Top of DATA PROVIDED

(** ** The invariant: an object's count is what the client owes, and an object
    exists exactly as long as that is positive. *)
Record com_ok (owed : handle -> Z) (s : Com) : Prop := {
  com_live : forall p o, heap s !! p = Some o -> m_cRef o = owed p /\ 0 < owed p < 2 ^ 31;
  com_dead : forall p, heap s !! p = None -> owed p = 0;
}.

Section Laws.
Context `{HP : ComPlatform} `{HL : !ComPlatformLaws}.

Lemma s32_small z : - 2 ^ 31 <= z < 2 ^ 31 -> s32 z = z.
Proof. intros. unfold s32. rewrite Z.mod_small by lia. lia. Qed.

Lemma cRef_with n o : m_cRef (with_cRef n o) = n.
Proof. by destruct o. Qed.

Lemma class_with n o : class_of (with_cRef n o) = class_of o.
Proof. by destruct o. Qed.

Lemma with_cRef_with n m o : with_cRef n (with_cRef m o) = with_cRef n o.
Proof. by destruct o. Qed.

Lemma with_cRef_id o : with_cRef (m_cRef o) o = o.
Proof. by destruct o. Qed.

Lemma held owed s p : com_ok owed s -> 0 < owed p ->
  exists o, heap s !! p = Some o /\ m_cRef o = owed p /\ owed p < 2 ^ 31.
Proof.
  intros [L D] H. destruct (heap s !! p) as [o|] eqn:E; [|by rewrite D in H].
  destruct (L p o E). exists o. repeat split; [done|lia].
Qed.

Lemma object_spec p s o (Q : ComObj -> Com -> Prop) :
  heap s !! p = Some o -> Q o s -> wp (this_object p) Q s.
Proof. intros E H. unfold this_object. apply wp_bind, wp_get. eapply wp_lift; [by rewrite E | done]. Qed.

Lemma called_spec cls p owed s (Q : unit -> Com -> Prop) :
  com_ok owed s -> holds_a cls p owed s -> Q tt s -> wp (called_on p cls) Q s.
Proof.
  intros Ok [H C] HQ. destruct (held owed s p Ok H) as (o & E & _). unfold called_on.
  apply wp_bind, (object_spec _ _ o); [done|]. rewrite bool_decide_true by (by apply C). by apply wp_ret.
Qed.

Lemma AddRef_spec p o s (Q : Z -> Com -> Prop) :
  heap s !! p = Some o -> 0 < m_cRef o < 2 ^ 31 - 1 ->
  Q (m_cRef o + 1) (with_heap (<[p := with_cRef (m_cRef o + 1) o]> (heap s)) s) ->
  wp (AddRef p) Q s.
Proof.
  intros E R H. unfold AddRef. apply wp_bind. apply (object_spec _ _ o); [done|]. cbn zeta.
  rewrite s32_small by lia. rewrite wrap_small by lia. by apply wp_bind, wp_get, wp_bind, wp_put, wp_ret.
Qed.

Lemma Release_spec p o s (Q : Z -> Com -> Prop) :
  heap s !! p = Some o -> 0 < m_cRef o < 2 ^ 31 ->
  Q (m_cRef o - 1)
    (with_heap (if decide (m_cRef o = 1) then delete p (heap s)
                else <[p := with_cRef (m_cRef o - 1) o]> (heap s)) s) ->
  wp (Release p) Q s.
Proof.
  intros E R H. unfold Release. apply wp_bind. apply (object_spec _ _ o); [done|]. cbn zeta.
  rewrite s32_small by lia. rewrite wrap_small by lia.
  apply wp_bind, wp_get, wp_bind, wp_put, wp_bind. destruct (decide (m_cRef o = 1)) as [E1|N1].
  - rewrite (proj2 (Z.eqb_eq (m_cRef o - 1) 0)) by lia. apply wp_bind, wp_get, wp_put, wp_ret.
    cbn [heap with_heap]. rewrite delete_insert_eq. exact H.
  - rewrite (proj2 (Z.eqb_neq (m_cRef o - 1) 0)) by lia. by apply wp_ret, wp_ret.
Qed.

(** Creation: the caller's pointer is the only reference, or the object is gone. *)
Lemma create_spec o riid err s :
  m_cRef o = 1 ->
  wp (let* p := new_object o in
      if p =? NULL then pret (err, None) else
      let* '(hr, ppv) := QueryInterface p riid in
      Release p ;;
      pret (hr, ppv))
    (fun r s' => match r.2 with
     | None => s' = s
     | Some p => heap s !! p = None /\ s' = with_heap (<[p := o]> (heap s)) s
     end) s.
Proof.
  intros R. unfold new_object. apply wp_bind, wp_bind, wp_get. set (p := operator_new (heap s)).
  destruct (Z.eqb_spec p NULL) as [->|N]; [done|]. apply wp_bind, wp_put, wp_ret.
  rewrite (proj2 (Z.eqb_neq _ _) N).
  destruct (new_fresh (heap s)) as [?|F]; [done|]. fold p in F.
  apply wp_bind. unfold QueryInterface, this_object. apply wp_bind, wp_bind, wp_get.
  cbn [heap with_heap]. rewrite lookup_insert_eq. eapply wp_lift; [done|].
  destruct (QISearch_finds (qit o) riid).
  - apply wp_bind. eapply AddRef_spec; [apply lookup_insert_eq | rewrite R; lia|].
    apply wp_ret. cbn [heap with_heap]. rewrite insert_insert_eq, R.
    apply wp_bind. eapply Release_spec; [apply lookup_insert_eq | rewrite cRef_with; lia|].
    apply wp_ret. cbn [heap with_heap snd]. rewrite cRef_with. rewrite decide_False by lia.
    rewrite insert_insert_eq, with_cRef_with. change (1 + 1 - 1) with 1. rewrite <- R, with_cRef_id.
    by destruct s.
  - apply wp_ret, wp_bind. eapply Release_spec; [apply lookup_insert_eq | rewrite R; lia|].
    apply wp_ret. cbn [heap with_heap snd]. rewrite decide_True by done.
    rewrite delete_insert_id by done. by destruct s.
Qed.

Lemma ok_heap owed s s' : heap s' = heap s -> com_ok owed s -> com_ok owed s'.
Proof. intros E [L D]. split; by rewrite E. Qed.

(** Changing or making the object [p]. *)
Lemma ok_update owed owed' p o s s' :
  com_ok owed s -> heap s' = <[p := o]> (heap s) ->
  (forall q, q <> p -> owed' q = owed q) -> owed' p = m_cRef o -> 0 < m_cRef o < 2 ^ 31 ->
  com_ok owed' s'.
Proof.
  intros [L D] E Ne Ep R. split; rewrite E.
  - intros q o' [[<- <-] | [N H]]%lookup_insert_Some; [lia|]. rewrite Ne by done. by apply L.
  - intros q [H N]%lookup_insert_None. rewrite Ne by done. by apply D.
Qed.

Lemma ok_delete owed owed' p s s' :
  com_ok owed s -> heap s' = delete p (heap s) ->
  (forall q, q <> p -> owed' q = owed q) -> owed' p = 0 -> com_ok owed' s'.
Proof.
  intros [L D] E Ne Ep. split; rewrite E.
  - intros q o' [N H]%lookup_delete_Some. rewrite Ne by done. by apply L.
  - intros q [-> | H]%lookup_delete_None; [done|]. destruct (decide (q = p)) as [->|]; [done|].
    rewrite Ne by done. by apply D.
Qed.
(* ===== verification/TcpRaces.v ===== *)
(** * TcpRaces: the TCP transport in every interleaving

    Rely/guarantee proofs for the methods and workers of TcpThreads in the roles
    of TcpRoles, and what follows for pools of them. *)
From S2P Require Import Prelude Bytes FrameProtocol Platform TransportInterface TcpTransport Threads TcpThreads TcpRoles.

Section Races.
Context {W : Type} `{HS : Winsock W} `{HWM : WinsockModel W} `{HWL : !WinsockLaws W}
        `{HU : Unread W} `{HFS : !FiniteStreams W} `{HB : Blocking W}.
Abbreviation SH := (Shared W).
Implicit Types (s : SH).
Context (base : gset handle) (n : nat).

Abbreviation l_ s := (m_listenSocket (tcp s)).
Abbreviation c_ s := (m_clientSocket (tcp s)).
Abbreviation open_ s := (socks (system s)).
Abbreviation mx s := (m_sendMutex (sync s)).
Abbreviation fin s := (finished (sync s)).
Abbreviation st s := (started (sync s)).
Abbreviation rx s := (receiving (sync s)).
Abbreviation left_ s := (unread (system s)).
Abbreviation rely := (rely base n).
Abbreviation guar := (guar base n).
Abbreviation waits := (waits n).
Abbreviation owns_state := (owns_state base).
Abbreviation client_ok := (client_ok base).

(** ** Closing *)

(** What [Close] starts from: [h] is the listening socket, [idle] says that no
    worker is left. *)
Definition closing (m : nat) (h : handle) (b : bool) (k : option Worker) (idle : bool) s : Prop :=
  owns_state m h b k s /\ (h = INVALID_SOCKET \/ h ∈ open_ s) /\ (h = INVALID_SOCKET \/ h ∉ base) /\
  client_ok s /\ (k = None -> fin s = st s) /\ (idle = true -> fin s = st s).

Bottom of DATA PROVIDED

• WHAT TO PRODUCE
If a line in the entries holds the string "QueryInterface", copy it.

• COMPLETED EXERCISE
      let* '(hr, ppv) := QueryInterface p riid in
  apply wp_bind. unfold QueryInterface, this_object. apply wp_bind, wp_bind, wp_get.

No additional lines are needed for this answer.